Texas sends migrants to vice-president's Washington residence

Two buses carrying migrants were sent from Texas to just outside Vice-President Kamala Harris's residence in Washington DC on Thursday, amid a growing political row over immigration.

The state's Republican governor said the move was intentional and called for tighter immigration policies.

It comes a day after Florida sent migrants to a Massachusetts island.

Both states appear to be escalating a tactic which has seen Republican states send migrants to Democratic areas.

As political tension over the number of people arriving at the US-Mexico border grows, states such as Texas and Arizona have sent thousands of migrants to cities such as Chicago, New York and Washington DC which they accuse of failing to fully enforce immigration laws.

While legal experts say the tactic will likely be challenged in court, it remains unclear what the legal basis for such a challenge would be.

Immigration groups in both Washington DC and the wealthy Massachusetts island of Martha's Vineyard said they were not given an advance warning about the arrivals.

Footage shown on Fox News showed two buses - reportedly carrying between 75 and 100 people - arriving near the vice-president's residence and migrants, who were mostly from Venezuela, gathering their belongings and standing nearby. A non-governmental organisation later came and reportedly transported them to a church.

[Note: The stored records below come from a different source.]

(** Process numbers in use differ, and the next one is larger than all of them. *)
Record procs_ok (s : procs) : Prop := {
  pk_len : length (processes s) = 8%nat;
  pk_ok : Forall process_ok (processes s);
  pk_next : is_u32 (next_pid s) ∧ 0 < next_pid s;
  pk_current : -1 ≤ current_process_index s < 8;
  pk_pids : ∀ i p, processes s !! i = Some p → is_used p = true → 0 < pid p < next_pid s;
  pk_distinct : ∀ i j p q, processes s !! i = Some p → processes s !! j = Some q → is_used p = true → is_used q = true →
    pid p = pid q → i = j }.

Lemma get_process_wp s i p (Q : user_process → procs → Prop) : 0 ≤ i → processes s !! Z.to_nat i = Some p → Q p s → wp (get_process i) Q s.
Proof. intros Hi Hp HQ. unfold get_process. do 2 wp_step. eapply wp_lift; [by apply aread_Some|done]. Qed.

Lemma put_process_wp s i p (Q : unit → procs → Prop) : 0 ≤ i < Z.of_nat (length (processes s)) →
  Q tt (set_processes (<[Z.to_nat i := p]> (processes s)) s) → wp (put_process i p) Q s.
Proof. intros Hi HQ. unfold put_process. do 3 wp_step. eapply wp_lift; [by apply awrite_eq|]. by wp_step. Qed.

Lemma process_at s i : procs_ok s → 0 ≤ i < 8 → ∃ p, processes s !! Z.to_nat i = Some p ∧ process_ok p.
Proof.
  intros Hok Hi. destruct (lookup_lt_is_Some_2 (processes s) (Z.to_nat i)) as [p Hp]; [rewrite (pk_len _ Hok); lia|].
  exists p. split; [done|]. by eapply (Forall_lookup_1 _ _ _ _ (pk_ok _ Hok)).
Qed.

(** ** Names *)

(** The copy is the string, cut to 31 characters, and its terminator. *)
Lemma copy_name_loop_ok src str fuel : ∀ i dst, cstring src = Some str → length dst = 32%nat → (i ≤ length str)%nat → (i ≤ 31)%nat → (31 < i + fuel)%nat →
  take i dst = take i str →
  ∃ nm, copy_name_loop fuel (Z.of_nat i) dst src = Some nm ∧ length nm = 32%nat ∧ cstring nm = Some (take 31 str).
Proof.
  intros i dst Hc. apply cstring_spec in Hc as (rest & -> & Hnz). revert i dst. induction fuel as [|fuel IH]; intros i dst Hd Hi Hi31 Hf Ht; [lia|].
  assert (Hend : take 31 str = take i str → ∃ nm, awrite dst (Z.of_nat i) 0 = Some nm ∧ length nm = 32%nat ∧ cstring nm = Some (take 31 str)).
  { intros E. exists (<[i := 0]> dst). split_and!; [rewrite awrite_eq by lia; by rewrite Nat2Z.id|by rewrite length_insert|].
    apply cstring_spec. exists (drop (S i) dst). rewrite E. split; [|by apply Forall_take]. rewrite <-Ht. rewrite insert_take_drop by lia. done. }
  cbn [copy_name_loop]. unfold USER_PROCESS_NAME_SIZE. destruct (Z.ltb_spec (Z.of_nat i + 1) 32).
  - destruct (decide (i = length str)) as [->|Hne].
    + assert (aread (str ++ 0 :: rest) (Z.of_nat (length str)) = Some 0) as ->.
      { apply aread_Some. rewrite Nat2Z.id. split; [lia|]. by rewrite lookup_app_r, Nat.sub_diag by lia. }
      cbn. apply Hend. by rewrite !take_ge by lia.
    + destruct (lookup_lt_is_Some_2 str i) as [c Hch]; [lia|].
      assert (aread (str ++ 0 :: rest) (Z.of_nat i) = Some c) as ->.
      { apply aread_Some. rewrite Nat2Z.id. split; [lia|]. by apply lookup_app_l_Some. }
      cbn. rewrite (proj2 (Z.eqb_neq c 0)) by (by eapply (Forall_lookup_1 _ _ _ _ Hnz)). rewrite awrite_eq, Nat2Z.id by lia. cbn.
      replace (Z.of_nat i + 1) with (Z.of_nat (S i)) by lia. apply IH; [by rewrite length_insert|lia|lia|lia|].
      rewrite (take_S_r _ _ c) by (apply list_lookup_insert_eq; lia). rewrite take_insert_ge by lia. by rewrite (take_S_r _ _ _ Hch), Ht.
  - apply Hend. by replace i with 31%nat by lia.
Qed.

Lemma copy_process_name_ok dst src str : cstring src = Some str → length dst = 32%nat →
  ∃ nm, copy_process_name dst src = Some nm ∧ length nm = 32%nat ∧ cstring nm = Some (take 31 str).
Proof. intros Hc Hd. apply (copy_name_loop_ok src str 32 0 dst); try done; lia. Qed.

(** ** Allocation *)

(** The slot [i] as allocate_process leaves it. *)
Definition claimed (s s' : procs) (i : Z) (str : list Z) (e : Z) : Prop :=
  ∃ nm, cstring nm = Some (take 31 str) ∧ length nm = 32%nat ∧
    s' = Procs (next_pid s +% 1) (<[Z.to_nat i := UserProcess (next_pid s) USER_PROCESS_RUNNING nm e 0 0 (replicate 8 closed)]> (processes s)) i.

Lemma claim_process_wp s i src str e (Q : unit → procs → Prop) : procs_ok s → 0 ≤ i < 8 → cstring src = Some str →
  (∀ s', claimed s s' i str e → Q tt s') → wp (claim_process i src e) Q s.
Proof.
  intros Hok Hi Hc HQ. destruct (process_at s i Hok Hi) as (p & Hp & [Hn Hf]). pose proof (pk_len _ Hok) as Hl.
  destruct (copy_process_name_ok (name p) src str Hc Hn) as (nm & En & Hnl & Hnc).
  unfold claim_process. do 5 wp_step. eapply get_process_wp; [lia|exact Hp|]. wp_step. eapply wp_lift; [exact En|].
  wp_step. apply put_process_wp; [cbn; lia|]. set (q ds := UserProcess (next_pid s) USER_PROCESS_RUNNING nm e 0 0 ds). wp_step.
  apply (wp_for _ _ _ (λ k s', s' = set_processes (<[Z.to_nat i := q (replicate (Z.to_nat k) closed ++ drop (Z.to_nat k) (fds p))]> (processes s)) (set_next_pid (next_pid s +% 1) s))).
  - done.
  - done.
  - intros k s' Hk ->. unfold USER_PROCESS_FD_COUNT in Hk. wp_step.
    eapply get_process_wp; [lia|cbn; apply list_lookup_insert_eq; lia|]. cbn [fds q]. wp_step.
    eapply wp_lift; [apply awrite_eq; rewrite length_app, length_replicate, length_drop; lia|].
    apply put_process_wp; [cbn; rewrite length_insert; lia|]. cbn. rewrite list_insert_insert_eq. unfold set_processes. cbn. do 2 f_equal. unfold set_fds. cbn. f_equal.
    replace (Z.to_nat (k + 1)) with (S (Z.to_nat k)) by lia. rewrite replicate_S_end, <-app_assoc.
    destruct (lookup_lt_is_Some_2 (fds p) (Z.to_nat k)) as [x Hx]; [lia|]. rewrite (drop_S _ _ _ Hx).
    rewrite insert_app_r_alt by (rewrite length_replicate; lia). by rewrite length_replicate, Nat.sub_diag.
  - intros s' ->. wp_step. apply HQ. exists nm. split_and!; [done|done|]. unfold set_processes, set_next_pid, set_current_process_index, q. cbn.
    rewrite drop_ge, app_nil_r by (unfold USER_PROCESS_FD_COUNT; lia). done.
Qed.

Lemma claimed_ok s s' i str e : procs_ok s → 0 ≤ i < 8 → next_pid s + 1 < 4294967296 → claimed s s' i str e → procs_ok s'.
Proof.
  intros Hok Hi Hn (nm & _ & Hnl & ->). pose proof (pk_len _ Hok) as Hl. destruct (pk_next _ Hok) as [Hn1 Hn2]. u32_simp.
  assert (Hcase : ∀ (j : nat) x p, <[Z.to_nat i := x]> (processes s) !! j = Some p → (j = Z.to_nat i ∧ p = x) ∨ (j ≠ Z.to_nat i ∧ processes s !! j = Some p)).
  { intros j x p Hp. apply list_lookup_insert_Some in Hp as [(-> & <- & _)|[? ?]]; [by left|right; split; [done|done]]. }
  split; cbn.
  - by rewrite length_insert.
  - apply Forall_insert; [apply Hok|]. by split.
  - unfold is_u32 in *. lia.
  - lia.
  - intros j p [[-> ->]|[_ Hp]]%Hcase Hu; [cbn; lia|]. pose proof (pk_pids _ Hok j p Hp Hu). lia.
  - intros j k p q [[-> ->]|[Hj Hp]]%Hcase [[-> ->]|[Hk Hq]]%Hcase Hup Huq E; [done| | |].
    + pose proof (pk_pids _ Hok _ _ Hq Huq) as Hlt. cbn in E. lia.
    + pose proof (pk_pids _ Hok _ _ Hp Hup) as Hlt. cbn in E. lia.
    + by eapply (pk_distinct _ Hok).
Qed.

"Harris claims our border is 'secure' [and] denies the crisis," Texas Governor Greg Abbott later wrote on Twitter. "We're sending migrants to her backyard to call on the Biden Administration to do its job and secure the border."

'We're in limbo'

Among the migrants on the buses in Washington were Delinyer Mendoza and his partner Maybel, a young Venezuelan couple who arrived in the US five days ago after an arduous trek through Central America and Mexico.

While officials in Texas told the couple they were headed to Washington, the pair only learned that they were at the vice-president's house when told by journalists.

"We didn't know," Maybel said. "We're finding out about this from you all... we're in limbo and were just going to walk around not knowing where we were."

The pair said they planned to spend the day with a local humanitarian organisation before heading north to New York, where Mr Mendoza has family.

Another migrant, Cuban national Leonardo Perdomo, told Reuters that he had boarded a bus in Texas after officials offered him passage to Washington "free of charge".

A local volunteer helping the migrants, Carla Bustillos, was quoted as saying that immigration organisations were only told about the arrivals at the last minute. "While we're doing this political show, we have human beings feeling that their suffering is being exploited," she said.